People v. Soto CA2/3
Filed 7/17/14 P. v. Soto CA2/3 NOT TO BE PUBLISHED IN THE OFFICIAL REPORTS California Rules of Court, rule 8.1115(a), prohibits courts and parties from citing or relying on opinions not certified for publication or ordered published, except as specified by rule 8.1115(b). This opinion has not been certified for publication or ordered published for purposes of rule 8.1115.
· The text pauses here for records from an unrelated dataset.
Lemma inv_add p k st :
  busy p st = false → pending_ok st (p, k) → inv st → inv (with_pending (λ l, l ++ [(p, k)]) st).
Proof.
  intros Hb Hk [H1 H2 H3 H4 H5]. split; cbn; try done.
  - rewrite fmap_app. cbn. apply NoDup_app. split; [done|]. split; [|apply NoDup_singleton].
    intros q Hq Hin. apply list_elem_of_singleton in Hin as ->. unfold busy in Hb. by apply bool_decide_eq_false in Hb.
  - apply Forall_app. split; [exact H2|]. by constructor.
  - intros q s Hq. destruct (H4 q s Hq) as [(a & Hin & Ha)|Hg]; [left|by right]. exists a. rewrite elem_of_app. auto.
Qed.

(** An instance with nothing pending holds the lock as long as its session lives. *)
Lemma idle_granted st p s : inv st → busy p st = false → l_sessions st !! p = Some s → granted st s.
Proof.
  intros H Hb Hs. destruct (inv_granted _ H p s Hs) as [(a & Hin & _)|Hg]; [|done].
  apply bool_decide_eq_false in Hb. destruct Hb. apply list_elem_of_fmap. by exists (p, Locking s a).
Qed.

Lemma other_granted st j p k s :
  inv st → l_pending st !! j = Some (p, k) → l_sessions st !! p = Some s →
  (∀ a, k = Locking s a → a = Some true) → granted st s.
Proof.
  intros H Hj Hs Hk. destruct (inv_granted _ H p s Hs) as [(a & Hin & Ha)|Hg]; [|done].
  destruct Ha. apply Hk. symmetry. by eapply single_pending.
Qed.

(** ** Every event keeps the invariant *)

Lemma owned_unique st s p q : owned_by st s p → owned_by st s q → p = q.
Proof. intros (c & Hc & <-) (c' & Hc' & <-). congruence. Qed.

Lemma inv_acquire p st : busy p st = false → inv st → inv (acquire p st).
Proof.
  intros Hb H. unfold acquire. destruct (l_sessions st !! p) eqn:E; [by apply inv_tell|]. by apply inv_add.
Qed.

Lemma inv_verify p st : busy p st = false → inv st → inv (verify p st).
Proof.
  intros Hb H. unfold verify. destruct (l_sessions st !! p) as [s|] eqn:E; [|by apply inv_tell].
  apply inv_add; [done| |done]. split; [by apply (inv_owner _ H)|by eapply idle_granted].
Qed.

Lemma inv_release p st : busy p st = false → inv st → inv (release p st).
Proof.
  intros Hb H. unfold release. destruct (l_sessions st !! p) as [s|] eqn:E; [|by apply inv_tell].
  apply (inv_add p (Unlocking s false) (with_sessions (delete p) st)); [done| |by apply inv_drop_session].
  split; [by apply (inv_owner _ H)|]. cbn. by rewrite lookup_delete_eq.
Qed.

(** A fresh session is unknown to everyone else. *)
Lemma inv_open p st :
  inv st → l_sessions st !! p = None →
  let st' := with_conns (λ l, l ++ [Conn p true false]) st in
  inv st' ∧ owned_by st' (length (l_conns st)) p ∧ l_lock st ≠ Some (length (l_conns st)).
Proof.
  intros H Hp st'. set (s := length (l_conns st)).
  assert (∀ s', s' ≠ s → alive st' s' = alive st s') as Ha.
  { intros s' Hne. unfold alive, st'. cbn. destruct (decide (s' < s)) as [Hlt|Hge]; [by rewrite lookup_app_l|].
    rewrite !lookup_ge_None_2; [done|fold s; lia|]. rewrite length_app. cbn. fold s. lia. }
  assert (l_lock st ≠ Some s) as Hl.
  { intros E. pose proof (inv_lock _ H _ E) as Hal. unfold alive in Hal.
    by rewrite lookup_ge_None_2 in Hal by (fold s; lia). }
  assert (∀ s' q, owned_by st s' q → owned_by st' s' q) as Ho.
  { intros s' q (c & Hc & Hq). exists c. split; [|done]. unfold st'. cbn. by apply lookup_app_l_Some. }
  split; [|split; [|done]].
  2:{ exists (Conn p true false). split; [|done]. unfold st'. cbn. rewrite lookup_app_r by (fold s; lia).
      fold s. by rewrite Nat.sub_diag. }
  destruct H as [H1 H2 H3 H4 H5].
  assert (∀ s' q, owned_by st s' q → granted st s' → granted st' s') as Hg.
  { intros s' q (c & Hc & _) Hg. unfold granted. rewrite Ha; [done|]. apply lookup_lt_Some in Hc. fold s in Hc. lia. }
  split; try done.
  - eapply Forall_impl; [exact H2|]. intros [q k]. destruct k; cbn; naive_solver.
  - auto.
  - intros q s' Hq. destruct (H4 q s' Hq); eauto.
  - intros s' Hs'. rewrite Ha; [by apply H5|]. intros ->. done.
Qed.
IN THE COURT OF APPEAL OF THE STATE OF CALIFORNIA
SECOND APPELLATE DISTRICT
DIVISION THREE
THE PEOPLE, B249197
Plaintiff and Respondent, (Los Angeles County Super. Ct. No. VA044520) v.
ABELARDO SOTO,
Defendant and Appellant.
APPEAL from a judgment of the Superior Court of Los Angeles County, William C. Ryan, Judge. Affirmed. Cheryl Lutz, under appointment by the Court of Appeal, for Defendant and Appellant. Steven Graff Levine as Amicus Curiae for Defendant and Appellant. Michael Stone Romano for Stanford Law School Three Strikes Project as Amicus Curiae on behalf of Defendant and Appellant. Kamala D. Harris, Attorney General, Dane R. Gillette, Chief Assistant Attorney General, Lance E. Winters, Assistant Attorney General, Scott A. Taryle, Kimberley J. Baker-Guillemet and Noah P. Hill, Deputy Attorneys General, for Plaintiff and Respondent. Jackie Lacey, District Attorney, Beth L. Widmark and Matthew Aaron Brown, Deputy District Attorneys, as Amicus Curiae on behalf of Plaintiff and Respondent.
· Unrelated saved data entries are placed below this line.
(* ===== verification/RecoveryFacts.v ===== *)
(** * What guarded recovery promises

    A key is used once: whoever's insert of it into the ledger is answered may execute
    the repair, and nobody else ever does, however many runs overlap. *)

From stdpp Require Import base gmap strings list.
From Stdlib Require Import Ascii ZArith Lia.
From S2P Require Import Prelude TaskModel Programs GuardedRecovery.

(** ** The ledger *)

Definition used (key : string) (t : ltable) : Prop := is_Some (t !! key).

#[export] Instance used_dec key t : Decision (used key t).
Proof. unfold used. apply _. Defined.

(** A completed entry has its result. *)
Definition entries_ok (t : ltable) : Prop := ∀ k r, t !! k = Some r → lr_running r = false → is_Some (lr_result r).

(** What every statement does: no key disappears, and what is completed has a result. *)
Definition grows (t t' : ltable) : Prop := (∀ k, used k t → used k t') ∧ (entries_ok t → entries_ok t').

#[export] Instance grows_preorder : PreOrder grows.
Proof. split; [by split|]. intros t1 t2 t3 [H1 H2] [H3 H4]. split; auto. Qed.

Lemma row_grows key f run v t : (run = false → is_Some v) → grows t (<[key := LedgerRow f run v]> t).
Proof.
  intros Hv. split.
  - intros k Hk. unfold used. rewrite lookup_insert. case_decide; [eauto|done].
  - intros Ht k r. rewrite lookup_insert. case_decide; [|apply Ht]. intros [= <-]. done.
Qed.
Appellant Abelardo Soto filed a petition to recall his sentence pursuant to the provisions of Penal Code section 1170.126, which was enacted by Proposition 36 in 2012.1 The gist of the reform enacted by Proposition 36 was to limit sentences of 25 years to life to those defendants who are (or were) convicted of serious or violent felonies. The trial court denied appellant’s petition on the ground that he was ineligible because his current offense fell under subdivision (e)(2)(C)(iii) of section 667. The operative part of subdivision (e)(2)(C)(iii) is clause (iii) which disqualifies a defendant from resentencing if “[d]uring the commission of the current offense, the defendant used a firearm, was armed with a firearm or deadly weapon, or intended to cause great bodily injury to another person.” We affirm. PROCEDURAL HISTORY Appellant was convicted on March 4, 1998 of possession of a controlled substance (count 1; Health & Saf. Code, § 11350); transportation of a controlled substance (count 2; Health Saf. Code, § 11352, subd. (a)); and possession of a firearm by a felon (count 3; former § 12021, subd. (a)). The jury found true the allegation that in the commission of count 2 appellant was personally armed with a firearm. Appellant admitted two prior robbery convictions. Appellant was sentenced on count 1 to 25 years to life, plus three years for a firearm enhancement; on count 2 to an identical term but stayed under section 654; on count 3 to a concurrent term of 25 years to life. In the appeal from this conviction, appellant contended that count 1 had been improperly enhanced, a point that was conceded by the Attorney General. This court agreed and remanded for resentencing, noting that the trial court might decide to impose a 25 years to life sentence on count 1. The trial court did just that and struck the enhancement of count 1. The sentences on counts 2 and 3 were the same as those that had been originally imposed, i.e., the sentence on count 2 was again stayed under section 654.